Thank you so much for reading. Another short one, didn't seem so short when it was read all together as part of the compilation, I swear, lol.


Song:

Twenty One Pilots - Chlorine (Mexico City version)


Duality

Chicago | November 2007

I'm half a bottle of Jack down with Bella's number lit up on my phone. The one I left here to avoid anyone being able to trace where we were, while we were away.

I turned it on when I got back a couple of weeks ago, hoping she'd text, but she's not. Not since her last one, letting me know her new number.

It's foreign, the feeling I got in the pit of my stomach. I can't place it. Shit like this doesn't bother me. Not usually. But this does. Her not reaching out twists my guts up.

I want to know how she's doing. I want to know whether she's with someone. It wouldn't surprise me, even though it makes me feel fucked off. But I got no right to be angry or pissed about it because I've already fucked a faceless, nameless woman since the last time I kissed her.

And still I can't shake her and I don't know why.

I snap my cell shut. Laying back on my bed in the dark, hand through my hair. Fleeting thoughts of her being here with me. Her weight by my side, the fuckin' rightness of that, despite everything.

My phone buzzes, and for half a second I think it might be her.

It's not.

Tanya calling.

I wait before accepting. I've been ignoring her since I got back. The inevitable.

"'Yeah?"

"Yeah? You're AWOL for months and all I get is a 'yeah'? I had to find out from Esme you were away? That you were back, from wherever?"

"Tan," I say reaching for the bottle, taking a gulp. "I don't have to answer to you."

She tuts a bitter laugh down the phone, and I don't know what the fuck to say to her anymore.

She was my girl in school. We were the golden couple in senior year, only we broke up after graduation, after I started working for Alec full on. She didn't know. She still has no idea what I do, how deep I'm stuck in this.

Ever since, there's a cycle that stretches out over months or years. We'll meet up, fuck, do friends with benefits type of thing for a few weeks or months, then she always wants more. Proper labels, commitment. Stuff I don't want or need.

I don't even know if I like her or whether I just like the fact she's familiar. I know she likes my money. My cars. Me? I think she hates me as much as she loves me.

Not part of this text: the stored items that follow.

Lemma general_token_lexes x c : wf_str (chars c) ->
  (frontmatter_allowed c = Yes -> short_fences (x :: chars c)) -> lexes c (general_token x c).
Proof.
  intros W F. assert (A : adv c c) by reflexivity. unfold general_token. cbv zeta.
  destruct (_ && is_whitespace x) eqn:E1.
  - pose proof (adv_fm_whitespace x c) as A1. destruct (fm_whitespace x c) as [last c1].
    simpl in A1. case_if E2; [|by apply runs_ret]. apply andb_true_iff in E2 as [_ E2].
    apply starts_with_spec in E2 as (s' & Hs').
    apply frontmatter_lexes; [done|by transitivity c1; [|apply adv_bump]|].
    unfold bump_, bump. rewrite Hs'. cbn [lit]. simpl (chars _).
    destruct (frontmatter_allowed c) eqn:Ef; [|discriminate]. specialize (F eq_refl).
    destruct A1 as (_ & _ & t & Ht). specialize (F (x :: t) (chars c1)).
    rewrite Ht in F. specialize (F eq_refl). rewrite Hs' in F.
    change (leading_dashes (lit "---" ++ s')) with
      (S (leading_dashes (ch "-" :: ch "-" :: s'))) in F.
    change (leading_dashes ((ch "-" :: ch "-" :: s'))) with
      (leading_dashes (ch "-" :: ch "-" :: s')). simpl in *. lia.
  - destruct ((x =? ch "-") && _) eqn:E2.
    + apply andb_true_iff in E2 as [Ex E2]. apply andb_true_iff in E2 as [Ef _]. propify. subst x.
      destruct (frontmatter_allowed c); [|discriminate].
      apply frontmatter_lexes; [done|done|].
      pose proof (F eq_refl [] _ eq_refl) as F'. rewrite leading_dashes_cons in F'. lia.
    + clear E1 E2. unfold byte_string, c_string.
      case_ifs; first [lexes_done | apply line_comment_lexes; done | apply block_comment_lexes; done
        | apply whitespace_lexes; done | apply r_prefixed_lexes; done
        | apply c_or_byte_string_lexes; done | apply ident_or_unknown_prefix_lexes; done
        | apply number_literal_lexes; done | apply lifetime_or_char_lexes; done
        | apply str_literal_lexes; done | apply invalid_ident_lexes; done].
Qed.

"I miss you," she says softly.

The truth? I don't miss her. At all. And that makes me feel like the jackass I am. "Tanya…"

My lack of response is all it takes to set her off.

"God, I'm such a fucking idiot. I let you in over and over and you just... crush me every single time."

"You always knew I didn't want more," I tell her, words as harsh as they sound.

"So why come back to me over and over, Masen? We've been doing this since high school! And we always end up back together. And it always makes me think we should give this a proper go—"

"No." I pinch the bridge of my nose. "I don't. I don't want that. I've never wanted that. Fuck, Tanya. We're as bad as each other and you know it. I told you last time I saw you, you should find someone else. Someone that can give you what you want."

When she next speaks her voice shakes, with anger or tears I'm not sure. I'm saying all the wrong things and I know it, but our history is that. History. We ain't been together for fuckin' months. It's like she's dismissing all the time since we last saw each other by bringing this up now, as if no time has passed at all.

"Is there someone else? Is that it?"

I don't know why I say it, but I don't want to go back there with her again. I'm an asshole for doing it, but I'd be even more of an asshole if I left her with the impression there's a chance.

"Yeah." I tell her. "There is."

She sucks in a breath. Then she hangs up.